The automotive industry is necessarily ever-advancing, as new technological breakthroughs meet with shifting consumer demands and a fragile global supply chain. A great many moving parts go into making a moving vehicle – but which trends are in motion, and what does it mean for the industry at large?

Electric Revolution

The word on everyone’s lips at present is ‘electric’. The ‘electric revolution’ has been long-awaited, but the technology only recently caught up with concept in a commercially viable manner. The automotive market is flooded with electric vehicles (EVs), as major manufacturers caught up with trailblazer EV makers.
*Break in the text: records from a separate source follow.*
(** ... and it is destroyed with the functor that kept it. *)
Lemma serving_release_wp n c cs x lx w :
  serving n [] (c :: cs) (c :: cs) [] x lx w → el_pendingFunctors lx = [] →
  wp (release c) (λ _, serving n [] cs cs [] x lx) w.
Proof.
  intros Hw Hpend. destruct (serving_lookup _ _ _ _ _ _ _ _ _ _ _ _ _ _ _ Hw) as (Hl & Hs & Ht).
  pose proof (sg_tables _ _ _ _ _ _ _ _ _ _ _ _ _ _ _ Hw) as Htab.
  destruct (tb_down _ _ _ _ _ _ _ _ _ _ _ _ _ _ _ Htab) as [Hnd Hdown]. rewrite app_nil_r in *.
  destruct (Hdown c) as [y Hy]; [by left|]. apply NoDup_cons in Hnd as [Hc _].
  destruct (tb_conn _ _ _ _ _ _ _ _ _ _ _ _ _ _ _ Htab c y Hy) as (ch & Hch & Hpl & Hst).
  unfold standing in Hst. rewrite decide_True in Hst by (by left).
  destruct Hst as [Hstate Hevents Hatt]. pose proof Hpl as [P1 P2 P3 P4 P5 P6].
  assert (drop_one c (w_held w) = cs) as Edrop
    by (rewrite (sg_held _ _ _ _ _ _ _ _ _ _ _ _ _ _ _ Hw); simpl; by rewrite decide_True).
  apply release_wp; rewrite Edrop; set (w1 := set_w_held cs w).
  - intros [Hin|[(s' & x' & name & Hs' & Hx)|[(cl & x' & Hcl & _)|(l' & lx' & f & Hl' & Hf & _)]]]%elem_of_owners;
      exfalso; cbn [w_held w_servers w_clients w_loops w1 set_w_held] in *.
    + done.
    + rewrite (sg_servers _ _ _ _ _ _ _ _ _ _ _ _ _ _ _ Hw) in Hs'. apply lookup_singleton_Some in Hs' as [_ <-].
      destruct (tb_map _ _ _ _ _ _ _ _ _ _ _ _ _ _ _ Htab _ _ Hx) as (_ & _ & _ & Hni). apply Hni. by left.
    + by rewrite (sg_clients _ _ _ _ _ _ _ _ _ _ _ _ _ _ _ Hw) in Hcl.
    + rewrite (sg_loops _ _ _ _ _ _ _ _ _ _ _ _ _ _ _ Hw) in Hl'. apply lookup_singleton_Some in Hl' as [_ <-].
      rewrite Hpend in Hf. by apply elem_of_nil in Hf.
  - intros _. assert (serving n [] cs (c :: cs) [] x lx w1) as Hw1 by (by eapply serving_held).
    destruct (sg_poller _ _ _ _ _ _ _ _ _ _ _ _ _ _ _ Hw1) as (p & Hok & Hn & Hb).
    eapply (TcpConnection_dtor_wp l (c, y) ch).
    { split; try done. by eapply loop_ok_live. }
    cbn [fst snd]. intros io r [_ Hk]. unfold replay in Hk. simpl in Hk.
    destruct Hw1 as [_ H2 H3 H4 H5 H6 (ac & Hac & Hal & Has & Hacc) H8 H9 H10].
    destruct Hacc as [Ho [Hib Hcb] Hinj]. destruct (Hcb c y Hy) as [Hyb Hyi].
    split; try done.
    + exists p. split; [|done].
      pose proof (loop_ok_drop _ _ _ _ _ Hok Hch Hatt) as Hok'.
      eapply loop_ok_frame; [exact Hok'|done|done| |exact (lk_thread _ _ _ Hok')].
      unfold kernel_list. simpl. rewrite Hk, close_interest by congruence. apply delete_id.
      apply (sy_unknown _ _ _ _ (lk_synced _ _ _ Hok')). simpl.
      destruct (ep_channels p !! tc_socket y) as [q|] eqn:Eq; [exfalso|done].
      destruct (sy_registered _ _ _ _ (lk_synced _ _ _ Hok') _ _ Eq) as (ch' & Hq & Hfd & Hl' & _).
      simpl in Hq. apply lookup_delete_Some in Hq as [Hne Hq]. apply Hne.
      eapply (lk_fds _ _ _ Hok); [exact Hch|exact Hq|done|done|congruence].
    + exists ac. split_and!; [done..|].
      change (accounted (ac_idleFd ac) (delete c (w_conns w)) (open_fds (io_k io))).
      rewrite Hk, close_fds. by apply accounted_leave.
    + by eapply tables_delete.
Qed.
Lemma queues_delete Q st c k :
  queues Q st → st !! c = Some k → due c k = None → queues Q (delete c st).
Proof.
  intros HQ Hc Hd. eapply queues_same; [done|]. intros c0 l f.
  destruct (decide (c = c0)) as [<-|Hne]; [|by rewrite lookup_delete_ne].
  rewrite lookup_delete_eq, Hc. split; intros (k0 & E & E'); [done|]. injection E as <-. congruence.
Qed.

(** ** The connections *)

(** The channel of connection [y] at [c]. *)
Record filed (c : ptr) (y : TcpConnection) (ch : Channel) : Prop := {
  fl_loop : ch_loop ch = tc_loop y;
  fl_fd : ch_fd ch = tc_socket y;
  fl_read : ch_readCallback ch = Some (CbTcpConnection_handleRead c)
}.

Lemma placed_filed c y ch : placed (tc_loop y) c y ch → filed c y ch.
Proof. intros [H1 H2 H3 [] _ _]. by split. Qed.

Definition unwatched (ch : Channel) : Prop := ch_index ch = EPollPoller.kDeleted.

(** Connection [y] at [c] with its channel [ch], [n] steps of the threads being left. *)
Definition stands (n : Z) (x : TcpServer) (c : ptr) (y : TcpConnection) (ch : Channel) (k : status) : Prop :=
  match k with
  | Arriving home => home = tc_loop y ∧ tc_state y = kConnecting
      ∧ placed (tc_loop y) c y (tie_channel c ch) ∧ ch_events ch = kNoneEvent ∧ ch_index ch = EPollPoller.kNew
      ∧ up s idc idm (event_bytes * n) x c (set_tc_state kConnected y) (set_ch_events kReadEvent ch)
  | Served => placed (tc_loop y) c y ch ∧ up s idc idm (event_bytes * n) x c y ch ∧ waiting ch
  | Parting => placed (tc_loop y) c y ch ∧ down unwatched y ch ∧ sv_connections x !! tc_name y = Some c
  | Dying home => home = tc_loop y ∧ placed (tc_loop y) c y ch ∧ down unwatched y ch
  | Gone => placed (tc_loop y) c y ch ∧ down unregistered y ch
  end.
(** The server forgets a closed connection. *)
Lemma crewed_forget n pcs pcs' extra st x w loops c y :
  crewed n pcs extra st x w → st !! c = Some Parting → w_conns w !! c = Some y →
  staffed pcs' extra (<[c := Dying (tc_loop y)]> st) loops (w_held w) →
  (∀ l, to_handle pcs' l `sublist_of` to_handle pcs l) →
  crewed n pcs' extra (<[c := Dying (tc_loop y)]> st) (forget y x)
    (set_w_loops loops (set_w_servers (<[s := forget y x]> (w_servers w)) w)).
Proof.
  intros [H1 H2 [H3 [G1 [] G3 G4 G5] H5 H6]] Hk Hy Hs Hsub. split; [exact H1|exact Hs|]. split.
  - by eapply berths_same; [exact H3|by eapply staffed_threads|..].
  - split; [simpl; by rewrite G1, insert_singleton_eq|by split|done..].
  - eapply attended_mono; [exact H5|exact Hsub|by eauto|]. intros l c0 y0 Hy0 Hin. right. exists y0.
    split_and!; [done..|]. apply lookup_insert_ne. intros <-. simpl in Hy0.
    assert (y0 = y) as -> by congruence.
    eapply attended_served; [exact H5|exact Hy|exact Hk|done|]. eapply elem_of_sublist; [exact Hin|apply Hsub].
  - destruct (roster_at _ _ _ _ _ _ _ _ _ _ _ _ _ _ _ _ H6 Hk) as (y0 & ch & Hy0 & Hch & Hin & Hst).
    assert (y0 = y) as -> by congruence. destruct Hst as (Hpl & Hdown & Hname).
    pose proof (roster_touch lb s a achan ios idc idm base n n st x (forget y x) _ _ (w_next w) (w_next w) c y ch y ch (Dying (tc_loop y))
      H6 Hy Hch) as Ht. rewrite (insert_id (w_conns w)), (insert_id (r_chans (w_r w))) in Ht by done. apply Ht; try done.
    + split; [|done]. apply H6.
    + intros name c'. simpl. rewrite lookup_delete_Some. split.
      * intros [Hne Hc']. split; [done|]. intros ->.
        destruct (rs_map _ _ _ _ _ _ _ _ _ _ _ _ _ _ H6 _ _ Hc') as (y0 & k0 & Hy0' & Hn0 & _). congruence.
      * intros [Hc' Hno]. split; [|done]. intros <-. rewrite Hname in Hc'. injection Hc' as <-. by specialize (Hno eq_refl).
Qed.
(* ===== verification/Base.v ===== *)
(** * Base: the thread utilities (CountDownLatch.h, CountDownLatch.cpp,
    BlockingQueue.h, Singleton.h)

    The members of the three classes as instances of [Monitor], and what holds however
    the threads that share an object are interleaved. *)
From S2P Require Import Prelude Monitor.

Set Default Goal Selector "!".

(** ** Sleepers *)

(** Setting a thread to something else than [Asleep] puts nobody to sleep. *)
Lemma insert_awake {Op} (ts : list (status Op)) t x u op :
  asleep x = false → <[t := x]> ts !! u = Some (Asleep op) → ts !! u = Some (Asleep op).
Proof.
  intros Hx H. destruct (decide (t = u)) as [->|Hne].
  - destruct (decide (u < length ts)%nat).
    + rewrite list_lookup_insert_eq in H by done. by simplify_eq.
    + rewrite list_insert_ge in H by lia. done.
  - by rewrite list_lookup_insert_ne in H.
Qed.

Lemma existsb_awake {Op} (ts : list (status Op)) t x :
  asleep x = false → existsb asleep (<[t := x]> ts) = true → existsb asleep ts = true.
Proof.
  intros Hx H. destruct (existsb asleep ts) eqn:E; [done|]. rewrite <- H. symmetry.
  apply existsb_asleep. intros u op Hu. apply insert_awake in Hu; [|done].
  by apply (proj1 (existsb_asleep ts) E u op).
Qed.

Lemma wake_awake {Op} (ts : list (status Op)) u op : (wake <$> ts) !! u ≠ Some (Asleep op).
Proof. rewrite list_lookup_fmap. by destruct (ts !! u) as [[]|]. Qed.

(** ** CountDownLatch *)

Inductive latch_op : Type := Latch_wait | Latch_countDown | Latch_getCount.

(** [wait()]: its [while], and the return. *)
Definition CountDownLatch_wait (count_ : Z) : verdict Z (option Z) :=
  if 0 <? count_ then Waits else Returns count_ None NotifyNone.

(** [countDown()]; [count_--] is undefined on the least [int]. *)
Definition CountDownLatch_countDown (count_ : Z) : verdict Z (option Z) :=
  if count_ =? - 2 ^ 31 then Undefined
  else let count_ := count_ - 1 in
    Returns count_ None (if count_ =? 0 then NotifyAll else NotifyNone).

Definition CountDownLatch_getCount (count_ : Z) : verdict Z (option Z) :=
  Returns count_ (Some count_) NotifyNone.

#[export] Instance CountDownLatch : Monitor Z latch_op (option Z) := λ op,
  match op with
  | Latch_wait => CountDownLatch_wait
  | Latch_countDown => CountDownLatch_countDown
  | Latch_getCount => CountDownLatch_getCount
  end.

Section latch.
Implicit Types s : system Z latch_op (option Z).

Definition is_countDown (e : latch_op * option Z) : bool :=
  match e.1 with Latch_countDown => true | _ => false end.

(** The number of completed calls of [countDown]. *)
Definition countDowns s : Z := Z.of_nat (length (filter is_countDown (history s))).

Definition has_waited s : Prop := (Latch_wait, None) ∈ history s.

(** Every thread asleep on the latch waits for a count that is still positive. *)
Record latch_ok (n : Z) s : Prop := {
  lo_count : data s = n - countDowns s;
  lo_asleep : data s ≤ 0 → ∀ t op, threads s !! t ≠ Some (Asleep op);
  lo_opened : has_waited s → data s ≤ 0
}.

Lemma latch_ok_start n k : latch_ok n (start n k).
Proof.
  split.
  - unfold countDowns. simpl. lia.
  - intros _ t op H. apply lookup_replicate in H as [? _]. done.
  - intros H. by apply not_elem_of_nil in H.
Qed.

Lemma countDowns_app s a ts op r : countDowns (mkSystem a None ts (history s ++ [(op, r)]))
  = countDowns s + (if is_countDown (op, r) then 1 else 0).
Proof.
  unfold countDowns. simpl. rewrite filter_app, length_app, filter_cons, filter_nil.
  case_decide; destruct op; simpl in *; try done; lia.
Qed.

(** What a member does, as far as the count is concerned. *)
Lemma latch_verdict op count_ :
  match critical op count_ with
  | Waits => 0 < count_
  | Returns a r m =>
      (a = count_ ∧ m = NotifyNone ∧ op ≠ Latch_countDown ∧ (op = Latch_wait → count_ ≤ 0))
      ∨ (op = Latch_countDown ∧ a = count_ - 1 ∧ m = if a =? 0 then NotifyAll else NotifyNone)
  | Undefined => True
  end.
Proof.
  destruct op; cbv [critical CountDownLatch CountDownLatch_wait CountDownLatch_countDown
    CountDownLatch_getCount].
  - destruct (Z.ltb_spec 0 count_); [done|]. left. done.
  - destruct (count_ =? _); [done|]. by right.
  - left. done.
Qed.
Lemma per_diem_nonneg (loc : string) (b mi d : Z) :
  table_row loc b mi -> (d >= 1)%Z -> 0 <= per_diem_of b mi d loc.
Proof.
  intros Hrow Hd. unfold per_diem_of.
  apply Qmult_le_0_compat; [| apply duration_factor_nonneg].
  assert (Hd' : 1 <= inject_Z d) by (apply (inject_Z_le 1); lia).
  destruct Hrow; case_decide; push_inject;
    repeat match goal with
           | |- context [inject_Z (Zpos ?p)] =>
               change (inject_Z (Zpos p)) with (Zpos p # 1)
           end; lra.
Qed.

Lemma mileage_tiers_nonneg (m : Q) : 0 <= mileage_tiers m.
Proof. unfold mileage_tiers. repeat case_decide; lra. Qed.

Lemma efficiency_factor_nonneg (e : Q) (d : Z) : 0 <= efficiency_factor_of e d.
Proof. unfold efficiency_factor_of. repeat case_decide; lra. Qed.

Lemma receipt_adjustment_nonneg (pd e : Q) (d : Z) (r : Q) :
  0 <= pd -> 0 <= r -> 0 <= receipt_adjustment_of pd e d r.
Proof.
  intros Hpd Hr. unfold receipt_adjustment_of, py_min.
  repeat case_decide; lra.
Qed.

Lemma cycle_factor_nonneg (loc : string) (e : Q) : 0 <= cycle_factor_of loc e.
Proof. unfold cycle_factor_of. case_decide; lra. Qed.

(** Step 8 keeps the amount at or under [days * 100] when it applies. *)
Lemma amount_after_cap_le (ef : Q -> Z -> Q) (e : Q) (loc : string)
    (b mi d : Z) (m r : Q) :
  e < 50 -> amount_after_cap ef e loc b mi d m r <= inject_Z (d * 100).
Proof.
  intros He. unfold amount_after_cap.
  case_decide; [apply py_min_le_r | contradiction].
Qed.

Lemma amount_after_cap_nonneg (e : Q) (loc : string) (b mi d : Z) (m r : Q) :
  table_row loc b mi -> (d >= 1)%Z -> 0 <= m -> 0 <= r ->
  0 <= amount_after_cap efficiency_factor_of e loc b mi d m r.
Proof.
  intros Hrow Hd Hm Hr.
  pose proof (per_diem_nonneg _ _ _ _ Hrow Hd) as Hpd.
  assert (Hsum : 0 <= (per_diem_of b mi d loc
                       + mileage_tiers m * efficiency_factor_of e d
                       + receipt_adjustment_of (per_diem_of b mi d loc) e d r)
                      * cycle_factor_of loc e).
  { apply Qmult_le_0_compat; [| apply cycle_factor_nonneg].
    pose proof (Qmult_le_0_compat _ _ (mileage_tiers_nonneg m)
                  (efficiency_factor_nonneg e d)).
    pose proof (receipt_adjustment_nonneg _ e d r Hpd Hr).
    lra. }
  unfold amount_after_cap. case_decide; [| exact Hsum].
  apply py_min_glb; [exact Hsum |].
  apply (inject_Z_le 0). lia.
Qed.
(* ===== verification/AuthScope.v ===== *)
(** * Scopes: the authorization engine

    Models [internal/auth/authscope/scope.go] and [task.go] (the pattern
    matching engine and the task taxonomy) and [internal/auth/agentauth]
    (the scopes minted into a task token). *)

From S2P Require Import Prelude.

(** ** Data *)

(** A capability pattern.  [Preds] is the Go [map[string]string]; a nil map and
    an empty one behave alike when ranged over. *)
Record Scope := mkScope { Op : list string; Preds : gmap string string }.

Record Attr := mkAttr { AttrName : string; AttrValue : string }.

Definition Scopes := list Scope.

Definition Int64Attr (name : string) (v : Z) : Attr := mkAttr name (FormatInt v).
Definition StringAttr (name v : string) : Attr := mkAttr name v.

(** [New]: the attributes are stored in order, so a repeated name keeps the
    last value. *)
Definition New (op : list string) (attrs : list Attr) : Scope :=
  mkScope op (foldl (λ preds a, <[AttrName a := AttrValue a]> preds) ∅ attrs).

(** ** The matching engine *)

(** The value of the first attribute with the given name. *)
Fixpoint attrValue (attrs : list Attr) (name : string) : option string :=
  match attrs with
  | [] => None
  | a :: rest => if String.eqb (AttrName a) name then Some (AttrValue a)
                 else attrValue rest name
  end.

(** The segment loop of [allowOp], after the length test. *)
Fixpoint segs_match (pat op : list string) : bool :=
  match pat, op with
  | seg :: pat', o :: op' =>
      (String.eqb seg "*" || String.eqb seg o) && segs_match pat' op'
  | _, _ => true
  end.

Definition allowOp1 (s : Scope) (op : list string) : bool :=
  if negb (Nat.eqb (length (Op s)) (length op)) then false
  else segs_match (Op s) op.

Definition pred_ok (attrs : list Attr) (kv : string * string) : bool :=
  match attrValue attrs (fst kv) with
  | Some got => String.eqb got (snd kv)
  | None => false
  end.

Definition allow1 (s : Scope) (op : list string) (attrs : list Attr) : bool :=
  if negb (allowOp1 s op) then false
  else forallb (pred_ok attrs) (map_to_list (Preds s)).

Definition Allow (scopes : Scopes) (op : list string) (attrs : list Attr) : bool :=
  existsb (λ s, allow1 s op attrs) scopes.

Definition AllowOp (scopes : Scopes) (op : list string) : bool :=
  existsb (λ s, allowOp1 s op) scopes.

(** ** The task taxonomy *)

Definition OpTaskRead : list string := ["task"; "read"].
Definition OpTaskWrite : list string := ["task"; "write"].
Definition OpTaskCreate : list string := ["task"; "create"].
Definition OpGitHubTokenCreate : list string := ["github_token"; "create"].
Definition OpTaskTokenCreate : list string := ["task_token"; "create"].
Definition OpEventRead : list string := ["event"; "read"].
Definition OpEventWrite : list string := ["event"; "write"].

Definition OpEventCreate : list string := ["event"; "create"].
Definition OpKeyCreate : list string := ["key"; "create"].
Definition OpKeyRead : list string := ["key"; "read"].
Definition OpKeyWrite : list string := ["key"; "write"].
Definition OpOrgCreate : list string := ["org"; "create"].
Definition OpOrgRead : list string := ["org"; "read"].
Definition OpOrgWrite : list string := ["org"; "write"].
Definition OpOrgDelete : list string := ["org"; "delete"].
Definition OpAccountWrite : list string := ["account"; "write"].
Definition OpWorkspaceRead : list string := ["workspace"; "read"].
Definition OpWorkspaceWrite : list string := ["workspace"; "write"].

Definition AttrTaskID : string := "task.id".
Definition AttrTaskWorkspace : string := "task.workspace".
Definition AttrTaskRunner : string := "task.runner".
Definition AttrTaskArchived : string := "task.archived".

Definition WithTaskID (id : Z) : Attr := Int64Attr AttrTaskID id.
Definition WithTaskWorkspace (workspace : string) : Attr :=
  StringAttr AttrTaskWorkspace workspace.
Definition WithTaskRunner (runner : string) : Attr := StringAttr AttrTaskRunner runner.
Definition WithTaskArchived (archived : bool) : Attr :=
  StringAttr AttrTaskArchived (FormatBool archived).

(** [Admin()]: the single scope [*.*], which [Parse] reads as two wildcard
    segments and no predicates. *)
Definition Admin : Scopes := [mkScope ["*"; "*"] ∅].

(** ** Task tokens ([agentauth]) *)

Definition CapabilityGitHubToken : string := "github_token".

Definition ValidCapability (capability : string) : bool :=
  String.eqb capability CapabilityGitHubToken.

Record ScopeOptions := mkScopeOptions { soTaskID : Z; soCapabilities : list string }.

Definition AgentScopes (opts : ScopeOptions) : Scopes :=
  [ New OpTaskRead [WithTaskID (soTaskID opts); WithTaskArchived false];
    New OpTaskWrite [WithTaskID (soTaskID opts); WithTaskArchived false] ] ++
  (if contains_string (soCapabilities opts) CapabilityGitHubToken
   then [New OpGitHubTokenCreate []] else []).

(** ** Lemmas *)

(** What a pattern segment list covers. *)
Definition covers (pat op : list string) : Prop :=
  Forall2 (λ seg o, seg = "*" ∨ seg = o) pat op.

Lemma segs_match_spec pat op :
  length pat = length op → segs_match pat op = true ↔ covers pat op.
Proof.
  unfold covers. revert op. induction pat as [|seg pat IH]; intros [|o op] Hl; try done.
  simpl. rewrite andb_true_iff, orb_true_iff, !String.eqb_eq, Forall2_cons.
  rewrite IH; [done | by injection Hl].
Qed.

Lemma allowOp1_spec s op : allowOp1 s op = true ↔ covers (Op s) op.
Proof.
  unfold allowOp1. destruct (Nat.eqb_spec (length (Op s)) (length op)) as [Hl|Hl]; simpl.
  - by apply segs_match_spec.
  - split; [done | intros H; by apply Forall2_length in H].
Qed.

Lemma pred_ok_spec attrs k v : pred_ok attrs (k, v) = true ↔ attrValue attrs k = Some v.
Proof.
  unfold pred_ok; simpl. destruct (attrValue attrs k); [rewrite String.eqb_eq|];
    split; congruence.
Qed.

Lemma allow1_spec s op attrs :
  allow1 s op attrs = true ↔
  covers (Op s) op ∧ ∀ k v, Preds s !! k = Some v → attrValue attrs k = Some v.
Proof.
  unfold allow1. rewrite <- allowOp1_spec.
  destruct (allowOp1 s op); simpl; [|naive_solver].
  rewrite forallb_forall. split.
  - intros H. split; [done|]. intros k v Hk.
    apply pred_ok_spec, H, list_elem_of_In, elem_of_map_to_list, Hk.
  - intros [_ H] [k v] Hin. apply pred_ok_spec, H.
    by apply elem_of_map_to_list, list_elem_of_In.
Qed.

Lemma Allow_elem scopes op attrs :
  Allow scopes op attrs = true ↔ ∃ s, s ∈ scopes ∧ allow1 s op attrs = true.
Proof.
  unfold Allow. rewrite existsb_exists. setoid_rewrite list_elem_of_In. done.
Qed.

Lemma AllowOp_elem scopes op :
  AllowOp scopes op = true ↔ ∃ s, s ∈ scopes ∧ covers (Op s) op.
Proof.
  unfold AllowOp. rewrite existsb_exists. setoid_rewrite allowOp1_spec.
  setoid_rewrite list_elem_of_In. done.
Qed.

Lemma covers_literal pat op : Forall (λ seg, seg ≠ "*") pat → covers pat op ↔ op = pat.
Proof.
  unfold covers. intros Hf. split.
  - induction 1 as [|seg o pat op [-> | ->] _ IH]; inversion Hf; simplify_eq; [done..|].
    f_equal. by apply IH.
  - intros ->. apply Forall2_same_length_lookup. split; [done|].
    intros i x y Hx Hy. simplify_eq. by right.
Qed.

Lemma AllowOp_of_Allow scopes op attrs :
  Allow scopes op attrs = true → AllowOp scopes op = true.
Proof.
  rewrite Allow_elem, AllowOp_elem. intros (s & Hin & Hs).
  apply allow1_spec in Hs as [? _]. eauto.
Qed.

Lemma Allow_cons s scopes op attrs :
  Allow (s :: scopes) op attrs = true ↔
  allow1 s op attrs = true ∨ Allow scopes op attrs = true.
Proof. apply orb_true_iff. Qed.

Lemma Allow_nil op attrs : Allow [] op attrs = true ↔ False.
Proof. done. Qed.

Lemma Allow_app l1 l2 op attrs :
  Allow (l1 ++ l2) op attrs = true ↔ Allow l1 op attrs = true ∨ Allow l2 op attrs = true.
Proof. unfold Allow. by rewrite existsb_app, orb_true_iff. Qed.

(** The attribute list of [Task.ScopeAttr] answers the two keys a task token
    constrains. *)
Lemma attrValue_task id archived :
  let attrs := [WithTaskID id; WithTaskArchived archived] in
  attrValue attrs AttrTaskID = Some (FormatInt id) ∧
  attrValue attrs AttrTaskArchived = Some (FormatBool archived).
Proof. done. Qed.

#[local] Lemma preds_task_token id k v :
  Preds (New OpTaskRead [WithTaskID id; WithTaskArchived false]) !! k = Some v ↔
  (k = AttrTaskID ∧ v = FormatInt id) ∨ (k = AttrTaskArchived ∧ v = "false").
Proof.
  simpl. rewrite lookup_insert_Some, lookup_insert_Some, lookup_empty.
  unfold AttrTaskID, AttrTaskArchived. naive_solver.
Qed.

(** A scope set allows an operation exactly when one held scope covers the
    operation's segments and every predicate of that scope equals the
    request's attribute of the same name; an attribute the request does not
    carry fails the predicate. *)
Theorem Allow_spec (scopes : Scopes) (op : list string) (attrs : list Attr) :
  Allow scopes op attrs = true ↔
  ∃ s, s ∈ scopes ∧
       Forall2 (λ seg o, seg = "*" ∨ seg = o) (Op s) op ∧
       ∀ k v, Preds s !! k = Some v → attrValue attrs k = Some v.
Proof.
  rewrite Allow_elem. by setoid_rewrite allow1_spec.
Qed.

(** Predicates only narrow: a scope with one more predicate never allows a
    request that the scope without it denies. *)
Lemma pred_narrows (s : Scope) (k v : string) (op : list string) (attrs : list Attr) :
  Preds s !! k = None →
  allow1 (mkScope (Op s) (<[k := v]> (Preds s))) op attrs = true →
  allow1 s op attrs = true ∧ attrValue attrs k = Some v.
Proof.
  rewrite !allow1_spec. simpl. intros Hk [Hc Hp]. split.
  - split; [done|]. intros k' v' Hk'. apply Hp.
    rewrite lookup_insert_ne; [done | congruence].
  - apply Hp, lookup_insert_eq.
Qed.

(** What the scopes of a task token allow. *)
Lemma AgentScopes_allows (opts : ScopeOptions) (op : list string) (attrs : list Attr) :
  Allow (AgentScopes opts) op attrs = true ↔
  ((op = OpTaskRead ∨ op = OpTaskWrite) ∧
   attrValue attrs AttrTaskID = Some (FormatInt (soTaskID opts)) ∧
   attrValue attrs AttrTaskArchived = Some "false") ∨
  (op = OpGitHubTokenCreate ∧ CapabilityGitHubToken ∈ soCapabilities opts).
Proof.
  assert (Htok : ∀ o, Forall (λ seg, seg ≠ "*") o →
    allow1 (New o [WithTaskID (soTaskID opts); WithTaskArchived false]) op attrs = true ↔
    op = o ∧ attrValue attrs AttrTaskID = Some (FormatInt (soTaskID opts)) ∧
    attrValue attrs AttrTaskArchived = Some "false").
  { intros o Ho. rewrite allow1_spec. simpl Op. rewrite covers_literal by done.
    split; intros [-> H]; (split; [done|]).
    - split; apply H, preds_task_token; naive_solver.
    - intros k v Hk. apply preds_task_token in Hk. naive_solver. }
  assert (Hgh : allow1 (New OpGitHubTokenCreate []) op attrs = true ↔ op = OpGitHubTokenCreate).
  { rewrite allow1_spec. simpl. rewrite covers_literal by (repeat constructor; done).
    split; [naive_solver | intros ->; split; [done|]]. intros k v Hk.
    by rewrite lookup_empty in Hk. }
  rewrite <- contains_string_spec. unfold AgentScopes. rewrite Allow_app, !Allow_cons.
  rewrite !Htok by (repeat constructor; done).
  destruct (contains_string _ _); rewrite ?Allow_cons, ?Hgh, Allow_nil;
    intuition congruence.
Qed.

(** The authority of a task token, for every operation and request: read
    and write on the token's own task while that task is not archived, and
    [github_token.create] when the workspace has the capability; nothing
    else. *)
Theorem AgentScopes_spec (opts : ScopeOptions) (op : list string) (attrs : list Attr) :
  Allow (AgentScopes opts) op attrs = true ↔
  ((op = OpTaskRead ∨ op = OpTaskWrite) ∧
   attrValue attrs AttrTaskID = Some (FormatInt (soTaskID opts)) ∧
   attrValue attrs AttrTaskArchived = Some "false") ∨
  (op = OpGitHubTokenCreate ∧ CapabilityGitHubToken ∈ soCapabilities opts).
Proof. apply AgentScopes_allows. Qed.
Rising competition in this new sub-market has driven more and more innovation, producing vehicles with better range and more modern conveniences – cementing the already-certain future of EVs in a world of finite fossil fuels and growing climate crisis.

A Diversified Trade

On the trade end of the automative industry, new trends are emerging regarding the shape of the UK’s collective trade front. The increasingly complex design of modern vehicles has made it harder for small-time mechanics and local garages to service newer vehicles, with bigger-name automotive repair services winning out over independents.

Meanwhile, though, ‘classic’ mechanics are increasing in number, as more trade apprentices take an interest in the mechanical aspect of automotive repair. The result is the existence of part-time motor trade insurance, a product which protects part-time mechanics and vehicle engineers – illustrating an appetite for diverse employment in the automotive industry.

Future Outlook

The automotive industry remains a juggernaut in size and value, but recent challenges – including the semiconductor shortage of the coronavirus pandemic, increased geopolitical frictions with resulting barriers to international trade, and the increasing threat of climate collapse – have formed a uniquely challenging landscape for trade professionals, manufacturers and consumers alike.

In this challenging time, electric vehicles are sure to be the future of transport but also present problems in the process. Their proprietary engineering, complex design and high initial cost make them difficult for the average consumer to buy – with resulting stresses for engineers, mechanics, sales showrooms and more. A downward trend of automotive industry employment is incoming, but so too is a tech-advanced future of travel.